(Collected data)
BEGIN

(** What is read is at the beginning of the text. *)
Lemma read_number_app s n r : read_number s = Some (n, r) → s = literal n +:+ r ∧ 0 < len (Num_int n).
Proof.
  unfold read_number. intros H.
  set (p1 := match s with String c r => if is_char c 45 then ("-", r) else ("", s) | "" => ("", s) end) in H.
  assert (s = p1.1 +:+ p1.2) as Hs.
  { unfold p1, is_char. destruct s as [|c s']; [done|]. destruct (N.eqb_spec (N_of_ascii c) 45) as [E|]; [|done].
    rewrite <-(ascii_N_embedding c), E. done. }
  destruct p1 as [minus s1]. cbn [fst snd] in Hs. rewrite Hs. clear Hs s.
  apply bind_Some in H as ([int s2] & H1 & H). apply bind_Some in H as ([frac s3] & H2 & H).
  apply bind_Some in H as ([exp s4] & H3 & [= <- <-]). unfold literal; cbn [Num_minus Num_int Num_frac Num_exp].
  assert (s1 = int +:+ s2 ∧ 0 < len int) as [-> Hlen].
  { destruct s1 as [|c s1']; [done|]. unfold is_char in H1.
    destruct (N.eqb_spec (N_of_ascii c) 48) as [E|].
    - injection H1 as <- <-. rewrite <-(ascii_N_embedding c), E. cbn. split; [done|lia].
    - cbn [span_digits] in H1. destruct (is_digit c); [|done].
      destruct (span_digits s1') as [d' r'] eqn:E. apply span_digits_app in E. injection H1 as <- <-.
      rewrite E. cbn. split; [done|lia]. }
  assert (s2 = frac +:+ s3) as ->.
  { destruct s2 as [|c s2']; [by injection H2 as <- <-|]. destruct (is_char c 46); [|by injection H2 as <- <-].
    destruct (span_digits s2') as [d' r'] eqn:E. apply span_digits_app in E.
    destruct (nonempty d'); [|done]. injection H2 as <- <-. by rewrite E. }
  assert (s3 = exp +:+ s4) as ->.
  { destruct s3 as [|c s3']; [by injection H3 as <- <-|].
    destruct (is_char c 101 || is_char c 69); [|by injection H3 as <- <-].
    assert (∀ sign x, s3' = sign +:+ x →
      (let '(d, rest) := span_digits x in if nonempty d then Some (String c (sign +:+ d), rest) else None)
        = Some (exp, s4) → String c s3' = exp +:+ s4) as Hgen.
    { intros sign x -> Hx. destruct (span_digits x) as [d' r'] eqn:E. apply span_digits_app in E.
      destruct (nonempty d'); [|done]. injection Hx as <- <-. rewrite E.
      change (String c (sign +:+ d') +:+ r') with (String c ((sign +:+ d') +:+ r')).
      by rewrite app_assoc_string. }
    destruct s3' as [|c' s3'']; [by apply (Hgen "" "")|].
    destruct (is_char c' 43 || is_char c' 45); [by apply (Hgen (String c' "") s3'')|by apply (Hgen "" (String c' s3''))]. }
  by rewrite !app_assoc_string.
Qed.

Lemma from_option_Ok {A} (o : option A) a : from_option o = Ok a ↔ o = Some a.
Proof. destruct o; cbn; naive_solver. Qed.

Lemma from_option_fuel {A} (o : option A) : from_option o ≠ Err EFuel.
Proof. by destruct o. Qed.

Lemma bind_fuel {A B} (m : jres A) (f : A → jres B) :
  m ≠ Err EFuel → (∀ a, m = Ok a → f a ≠ Err EFuel) → (m ≫= f) ≠ Err EFuel.
Proof. destruct m as [a|e]; cbn; [auto|congruence]. Qed.

(** Case analysis on the outermost test of a reader. *)
Ltac split_read H :=
  match type of H with
  | Err _ = Ok _ => discriminate H
  | (if ?b then _ else _) = _ => destruct b
  | match ?t with Some _ => _ | None => _ end = _ => let E := fresh "E" in destruct t eqn:E
  | (_ ≫= _) = Ok _ => let E := fresh "E" in apply bind_Ok in H as (? & E & H)
  | match ?p with pair _ _ => _ end = _ => destruct p
  | match skip_space ?t with EmptyString => _ | String _ _ => _ end = _ =>
      let E := fresh "E" in pose proof (skip_space_length t); destruct (skip_space t) eqn:E
  | Ok _ = Ok _ => injection H as H
  end.

(** The lengths of the parts that were read. *)
Ltac read_lengths :=
  repeat match goal with
  | E : from_option _ = Ok _ |- _ => apply from_option_Ok in E
  | E : strip_prefix _ _ = Some _ |- _ => apply strip_prefix_Some in E
  | E : read_string _ = Some _ |- _ => apply read_string_length in E
  | E : read_number _ = Some _ |- _ => apply read_number_app in E as [E ?]
  | E : skip_space ?t = _ +:+ _ |- _ => pose proof (skip_space_length t); apply (f_equal len) in E
  | E : _ = _ +:+ _ |- _ => apply (f_equal len) in E
  end; unfold literal in *; rewrite ?length_app_string in *; cbn [len] in *.

(** What is left of the text is shorter. *)
Lemma read_shorter fuel :
  (∀ d s v r, read_value fuel d s = Ok (v, r) → len r < len s) ∧
  (∀ d s l r, read_elements fuel d s = Ok (l, r) → len r < len s) ∧
  (∀ d s l r, read_members fuel d s = Ok (l, r) → len r < len s).
Proof.
  induction fuel as [|fuel (IHv & IHe & IHm)]; [by split_and!|].
  split_and!; intros d s x r H; cbn [read_value read_elements read_members] in H;
    repeat split_read H; subst; read_lengths;
    repeat match goal with
    | E : read_value _ _ _ = Ok _ |- _ => apply IHv in E
    | E : read_elements _ _ _ = Ok _ |- _ => apply IHe in E
    | E : read_members _ _ _ = Ok _ |- _ => apply IHm in E
    end; cbn [len] in *; lia.
Qed.

(** Twice the length of the text is fuel enough. *)
Lemma read_enough fuel :
  (∀ d s, 2 * len s + 1 ≤ fuel → read_value fuel d s ≠ Err EFuel) ∧
  (∀ d s, 2 * len s + 2 ≤ fuel → read_elements fuel d s ≠ Err EFuel) ∧
  (∀ d s, 2 * len s + 2 ≤ fuel → read_members fuel d s ≠ Err EFuel).
Proof.
  induction fuel as [|fuel (IHv & IHe & IHm)]; [split_and!; intros; lia|].
  pose proof (read_shorter fuel) as (Sv & Se & Sm).
  split_and!; intros d s Hlen; cbn [read_value read_elements read_members];
    repeat match goal with
    | |- Ok _ ≠ _ => done
    | |- Err ?e ≠ Err EFuel => done
    | |- from_option _ ≠ _ => apply from_option_fuel
    | |- (_ ≫= _) ≠ _ => apply bind_fuel; [|intros ? ?]
    | |- (if ?b then _ else _) ≠ _ => destruct b
    | |- match ?t with Some _ => _ | None => _ end ≠ _ => let E := fresh "E" in destruct t eqn:E
    | |- match ?p with pair _ _ => _ end ≠ _ => destruct p
    | |- match skip_space ?t with EmptyString => _ | String _ _ => _ end ≠ _ =>
        let E := fresh "E" in pose proof (skip_space_length t); destruct (skip_space t) eqn:E
    end;
    repeat match goal with
    | E : read_value _ _ _ = Ok _ |- _ => apply Sv in E
    end; read_lengths; [first [apply IHv | apply IHe | apply IHm]; lia..].
Qed.

Lemma read_text_fuel s : read_text s ≠ Err EFuel.
Proof.
  unfold read_text. apply bind_fuel; [apply read_enough; lia|]. intros [v r] _. by case_bool_decide.
Qed.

END

_Your assignment_
Each of the lines above must appear again, unchanged.

_Completed exercise_
(** What is read is at the beginning of the text. *)
Lemma read_number_app s n r : read_number s = Some (n, r) → s = literal n +:+ r ∧ 0 < len (Num_int n).
Proof.
  unfold read_number. intros H.
  set (p1 := match s with String c r => if is_char c 45 then ("-", r) else ("", s) | "" => ("", s) end) in H.
  assert (s = p1.1 +:+ p1.2) as Hs.
  { unfold p1, is_char. destruct s as [|c s']; [done|]. destruct (N.eqb_spec (N_of_ascii c) 45) as [E|]; [|done].
    rewrite <-(ascii_N_embedding c), E. done. }
  destruct p1 as [minus s1]. cbn [fst snd] in Hs. rewrite Hs. clear Hs s.
  apply bind_Some in H as ([int s2] & H1 & H). apply bind_Some in H as ([frac s3] & H2 & H).
  apply bind_Some in H as ([exp s4] & H3 & [= <- <-]). unfold literal; cbn [Num_minus Num_int Num_frac Num_exp].
  assert (s1 = int +:+ s2 ∧ 0 < len int) as [-> Hlen].
  { destruct s1 as [|c s1']; [done|]. unfold is_char in H1.
    destruct (N.eqb_spec (N_of_ascii c) 48) as [E|].
    - injection H1 as <- <-. rewrite <-(ascii_N_embedding c), E. cbn. split; [done|lia].
    - cbn [span_digits] in H1. destruct (is_digit c); [|done].
      destruct (span_digits s1') as [d' r'] eqn:E. apply span_digits_app in E. injection H1 as <- <-.
      rewrite E. cbn. split; [done|lia]. }
  assert (s2 = frac +:+ s3) as ->.
  { destruct s2 as [|c s2']; [by injection H2 as <- <-|]. destruct (is_char c 46); [|by injection H2 as <- <-].
    destruct (span_digits s2') as [d' r'] eqn:E. apply span_digits_app in E.
    destruct (nonempty d'); [|done]. injection H2 as <- <-. by rewrite E. }
  assert (s3 = exp +:+ s4) as ->.
  { destruct s3 as [|c s3']; [by injection H3 as <- <-|].
    destruct (is_char c 101 || is_char c 69); [|by injection H3 as <- <-].
    assert (∀ sign x, s3' = sign +:+ x →
      (let '(d, rest) := span_digits x in if nonempty d then Some (String c (sign +:+ d), rest) else None)
        = Some (exp, s4) → String c s3' = exp +:+ s4) as Hgen.
    { intros sign x -> Hx. destruct (span_digits x) as [d' r'] eqn:E. apply span_digits_app in E.
      destruct (nonempty d'); [|done]. injection Hx as <- <-. rewrite E.
      change (String c (sign +:+ d') +:+ r') with (String c ((sign +:+ d') +:+ r')).
      by rewrite app_assoc_string. }
    destruct s3' as [|c' s3'']; [by apply (Hgen "" "")|].
    destruct (is_char c' 43 || is_char c' 45); [by apply (Hgen (String c' "") s3'')|by apply (Hgen "" (String c' s3''))]. }
  by rewrite !app_assoc_string.
Qed.

Lemma from_option_Ok {A} (o : option A) a : from_option o = Ok a ↔ o = Some a.
Proof. destruct o; cbn; naive_solver. Qed.

Lemma from_option_fuel {A} (o : option A) : from_option o ≠ Err EFuel.
Proof. by destruct o. Qed.

Lemma bind_fuel {A B} (m : jres A) (f : A → jres B) :
  m ≠ Err EFuel → (∀ a, m = Ok a → f a ≠ Err EFuel) → (m ≫= f) ≠ Err EFuel.
Proof. destruct m as [a|e]; cbn; [auto|congruence]. Qed.

(** Case analysis on the outermost test of a reader. *)
Ltac split_read H :=
  match type of H with
  | Err _ = Ok _ => discriminate H
  | (if ?b then _ else _) = _ => destruct b
  | match ?t with Some _ => _ | None => _ end = _ => let E := fresh "E" in destruct t eqn:E
  | (_ ≫= _) = Ok _ => let E := fresh "E" in apply bind_Ok in H as (? & E & H)
  | match ?p with pair _ _ => _ end = _ => destruct p
  | match skip_space ?t with EmptyString => _ | String _ _ => _ end = _ =>
      let E := fresh "E" in pose proof (skip_space_length t); destruct (skip_space t) eqn:E
  | Ok _ = Ok _ => injection H as H
  end.

(** The lengths of the parts that were read. *)
Ltac read_lengths :=
  repeat match goal with
  | E : from_option _ = Ok _ |- _ => apply from_option_Ok in E
  | E : strip_prefix _ _ = Some _ |- _ => apply strip_prefix_Some in E
  | E : read_string _ = Some _ |- _ => apply read_string_length in E
  | E : read_number _ = Some _ |- _ => apply read_number_app in E as [E ?]
  | E : skip_space ?t = _ +:+ _ |- _ => pose proof (skip_space_length t); apply (f_equal len) in E
  | E : _ = _ +:+ _ |- _ => apply (f_equal len) in E
  end; unfold literal in *; rewrite ?length_app_string in *; cbn [len] in *.

(** What is left of the text is shorter. *)
Lemma read_shorter fuel :
  (∀ d s v r, read_value fuel d s = Ok (v, r) → len r < len s) ∧
  (∀ d s l r, read_elements fuel d s = Ok (l, r) → len r < len s) ∧
  (∀ d s l r, read_members fuel d s = Ok (l, r) → len r < len s).
Proof.
  induction fuel as [|fuel (IHv & IHe & IHm)]; [by split_and!|].
  split_and!; intros d s x r H; cbn [read_value read_elements read_members] in H;
    repeat split_read H; subst; read_lengths;
    repeat match goal with
    | E : read_value _ _ _ = Ok _ |- _ => apply IHv in E
    | E : read_elements _ _ _ = Ok _ |- _ => apply IHe in E
    | E : read_members _ _ _ = Ok _ |- _ => apply IHm in E
    end; cbn [len] in *; lia.
Qed.

(** Twice the length of the text is fuel enough. *)
Lemma read_enough fuel :
  (∀ d s, 2 * len s + 1 ≤ fuel → read_value fuel d s ≠ Err EFuel) ∧
  (∀ d s, 2 * len s + 2 ≤ fuel → read_elements fuel d s ≠ Err EFuel) ∧
  (∀ d s, 2 * len s + 2 ≤ fuel → read_members fuel d s ≠ Err EFuel).
Proof.
  induction fuel as [|fuel (IHv & IHe & IHm)]; [split_and!; intros; lia|].
  pose proof (read_shorter fuel) as (Sv & Se & Sm).
  split_and!; intros d s Hlen; cbn [read_value read_elements read_members];
    repeat match goal with
    | |- Ok _ ≠ _ => done
    | |- Err ?e ≠ Err EFuel => done
    | |- from_option _ ≠ _ => apply from_option_fuel
    | |- (_ ≫= _) ≠ _ => apply bind_fuel; [|intros ? ?]
    | |- (if ?b then _ else _) ≠ _ => destruct b
    | |- match ?t with Some _ => _ | None => _ end ≠ _ => let E := fresh "E" in destruct t eqn:E
    | |- match ?p with pair _ _ => _ end ≠ _ => destruct p
    | |- match skip_space ?t with EmptyString => _ | String _ _ => _ end ≠ _ =>
        let E := fresh "E" in pose proof (skip_space_length t); destruct (skip_space t) eqn:E
    end;
    repeat match goal with
    | E : read_value _ _ _ = Ok _ |- _ => apply Sv in E
    end; read_lengths; [first [apply IHv | apply IHe | apply IHm]; lia..].
Qed.

Lemma read_text_fuel s : read_text s ≠ Err EFuel.
Proof.
  unfold read_text. apply bind_fuel; [apply read_enough; lia|]. intros [v r] _. by case_bool_decide.
Qed.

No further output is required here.